EXCERPTED DATA.
----------
Lemma shift_length line first ps st : length (shift line first ps st) = length ps `min` length st.
Proof.
  revert first st; induction ps as [|p ps IH]; intros first [|s st]; simpl; [done..|]. by rewrite IH.
Qed.

Lemma shift_below_above line ps k st i : k ≤ i → shift_below line ps k st !! i = st !! i.
Proof.
  revert st; induction k as [|k IH]; intros st Hi; [done|]. cbn [shift_below].
  rewrite IH by lia. case_match; [|done]. by rewrite list_lookup_insert_ne by lia.
Qed.

Lemma shift_below_lookup line ps k st i :
  i < k → k ≤ length st → shift_below line ps k st !! i = Some (moved line (Some no_issue) ps st i).
Proof.
  revert st; induction k as [|k IH]; intros st Hi Hk; [lia|]. cbn [shift_below].
  change (match k with 0 => Some no_issue | S j => default None (st !! j) end)
    with (before (Some no_issue) st k).
  destruct (decide (i = k)) as [->|Hne].
  - rewrite shift_below_above by done. unfold moved. destruct (before _ _ _); simpl.
    + by rewrite list_lookup_insert_eq by lia.
    + destruct (lookup_lt_is_Some_2 st k) as [x Hx]; [lia|]. by rewrite Hx.
  - destruct (before _ _ k) as [issue|]; [|apply IH; lia].
    rewrite IH by (rewrite ?length_insert; lia). f_equal. unfold moved.
    assert (before (Some no_issue) (<[k:=p ← ps !! k; merge issue <$> captured p line]> st) i =
            before (Some no_issue) st i) as ->.
    { destruct i; [done|]. simpl. by rewrite list_lookup_insert_ne by lia. }
    by rewrite list_lookup_insert_ne by lia.
Qed.
Lemma scan_spec scope line r :
  registry_ok r →
  outcome_spec (scan scope line r)
    (λ '(annotation, r'), registry_ok r' ∧ workspaces r' = workspaces r ∧ fallback_workspace r' = fallback_workspace r ∧
       matcher_root r' = matcher_root r ∧ (∀ other, other ≠ scope → scopes r' !! other = scopes r !! other) ∧
       ∀ a, annotation = Some a → ∃ issue, into_annotation issue (workspace r scope) = Some a) (λ _, False).
Proof.
  intros Hr. unfold scan. destruct (scopes r !! scope) as [ms|] eqn:E; [|by split_and!].
  apply outcome_spec_bind. eapply outcome_spec_mono; [apply scan_matchers_spec| |done].
  - by eapply Hr.
  - apply Forall_forall. intros i ?%elem_of_seq. lia.
  - intros [a ms'] [Hok Ha]. cbn beta iota. split_and!; try done; simpl.
    + by apply registry_ok_insert.
    + intros other Hne. by rewrite lookup_insert_ne.
Qed.

(** ** What an issue becomes *)

Lemma coordinate_value_range value n : coordinate value = Some n → (1 ≤ n ≤ i32_max)%Z.
Proof.
  unfold coordinate. destruct value as [v|]; [|done]. simpl. destruct (parse_unsigned _ v); [|done].
  simpl. case_bool_decide; [|done]. intros [= <-]. lia.
Qed.

Lemma start_line_range value : (1 ≤ default 1%Z (coordinate value) ≤ i32_max)%Z.
Proof.
  destruct (coordinate value) eqn:E; cbn [default]; [by eapply coordinate_value_range|].
  unfold i32_max, default. simpl. lia.
Qed.

Lemma utf16_prefix_bound maximum units cs :
  units ≤ maximum → units + sum_list (len_utf16 <$> utf16_prefix maximum units cs) ≤ maximum.
Proof.
  revert units; induction cs as [|c cs IH]; intros units Hu; simpl; [lia|].
  case_bool_decide; simpl; [lia|]. specialize (IH (units + len_utf16 c) ltac:(lia)).
  unfold id, fmap in *. lia.
Qed.

Lemma utf16_prefix_take maximum units cs : ∃ k, utf16_prefix maximum units cs = take k cs.
Proof.
  revert units; induction cs as [|c cs IH]; intros units; simpl; [by exists 0|].
  case_bool_decide; [by exists 0|]. destruct (IH (units + len_utf16 c)) as [k ->]. by exists (S k).
Qed.

(** The path of a file the workspace holds, as it is reported. *)
Definition workspace_file (ws path : string) : Prop :=
  ∃ root target relative, canonicalize ws = Ok root ∧ is_regular target = true ∧
    components target = components root ++ relative ∧ path = replace_byte "\" "/" (path_of relative).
----------
WORK TO BE COMPLETED.
Output the data above without altering a line.

RESULT FOR THIS TASK.
Lemma shift_length line first ps st : length (shift line first ps st) = length ps `min` length st.
Proof.
  revert first st; induction ps as [|p ps IH]; intros first [|s st]; simpl; [done..|]. by rewrite IH.
Qed.

Lemma shift_below_above line ps k st i : k ≤ i → shift_below line ps k st !! i = st !! i.
Proof.
  revert st; induction k as [|k IH]; intros st Hi; [done|]. cbn [shift_below].
  rewrite IH by lia. case_match; [|done]. by rewrite list_lookup_insert_ne by lia.
Qed.

Lemma shift_below_lookup line ps k st i :
  i < k → k ≤ length st → shift_below line ps k st !! i = Some (moved line (Some no_issue) ps st i).
Proof.
  revert st; induction k as [|k IH]; intros st Hi Hk; [lia|]. cbn [shift_below].
  change (match k with 0 => Some no_issue | S j => default None (st !! j) end)
    with (before (Some no_issue) st k).
  destruct (decide (i = k)) as [->|Hne].
  - rewrite shift_below_above by done. unfold moved. destruct (before _ _ _); simpl.
    + by rewrite list_lookup_insert_eq by lia.
    + destruct (lookup_lt_is_Some_2 st k) as [x Hx]; [lia|]. by rewrite Hx.
  - destruct (before _ _ k) as [issue|]; [|apply IH; lia].
    rewrite IH by (rewrite ?length_insert; lia). f_equal. unfold moved.
    assert (before (Some no_issue) (<[k:=p ← ps !! k; merge issue <$> captured p line]> st) i =
            before (Some no_issue) st i) as ->.
    { destruct i; [done|]. simpl. by rewrite list_lookup_insert_ne by lia. }
    by rewrite list_lookup_insert_ne by lia.
Qed.
Lemma scan_spec scope line r :
  registry_ok r →
  outcome_spec (scan scope line r)
    (λ '(annotation, r'), registry_ok r' ∧ workspaces r' = workspaces r ∧ fallback_workspace r' = fallback_workspace r ∧
       matcher_root r' = matcher_root r ∧ (∀ other, other ≠ scope → scopes r' !! other = scopes r !! other) ∧
       ∀ a, annotation = Some a → ∃ issue, into_annotation issue (workspace r scope) = Some a) (λ _, False).
Proof.
  intros Hr. unfold scan. destruct (scopes r !! scope) as [ms|] eqn:E; [|by split_and!].
  apply outcome_spec_bind. eapply outcome_spec_mono; [apply scan_matchers_spec| |done].
  - by eapply Hr.
  - apply Forall_forall. intros i ?%elem_of_seq. lia.
  - intros [a ms'] [Hok Ha]. cbn beta iota. split_and!; try done; simpl.
    + by apply registry_ok_insert.
    + intros other Hne. by rewrite lookup_insert_ne.
Qed.

(** ** What an issue becomes *)

Lemma coordinate_value_range value n : coordinate value = Some n → (1 ≤ n ≤ i32_max)%Z.
Proof.
  unfold coordinate. destruct value as [v|]; [|done]. simpl. destruct (parse_unsigned _ v); [|done].
  simpl. case_bool_decide; [|done]. intros [= <-]. lia.
Qed.

Lemma start_line_range value : (1 ≤ default 1%Z (coordinate value) ≤ i32_max)%Z.
Proof.
  destruct (coordinate value) eqn:E; cbn [default]; [by eapply coordinate_value_range|].
  unfold i32_max, default. simpl. lia.
Qed.

Lemma utf16_prefix_bound maximum units cs :
  units ≤ maximum → units + sum_list (len_utf16 <$> utf16_prefix maximum units cs) ≤ maximum.
Proof.
  revert units; induction cs as [|c cs IH]; intros units Hu; simpl; [lia|].
  case_bool_decide; simpl; [lia|]. specialize (IH (units + len_utf16 c) ltac:(lia)).
  unfold id, fmap in *. lia.
Qed.

Lemma utf16_prefix_take maximum units cs : ∃ k, utf16_prefix maximum units cs = take k cs.
Proof.
  revert units; induction cs as [|c cs IH]; intros units; simpl; [by exists 0|].
  case_bool_decide; [by exists 0|]. destruct (IH (units + len_utf16 c)) as [k ->]. by exists (S k).
Qed.

(** The path of a file the workspace holds, as it is reported. *)
Definition workspace_file (ws path : string) : Prop :=
  ∃ root target relative, canonicalize ws = Ok root ∧ is_regular target = true ∧
    components target = components root ++ relative ∧ path = replace_byte "\" "/" (path_of relative).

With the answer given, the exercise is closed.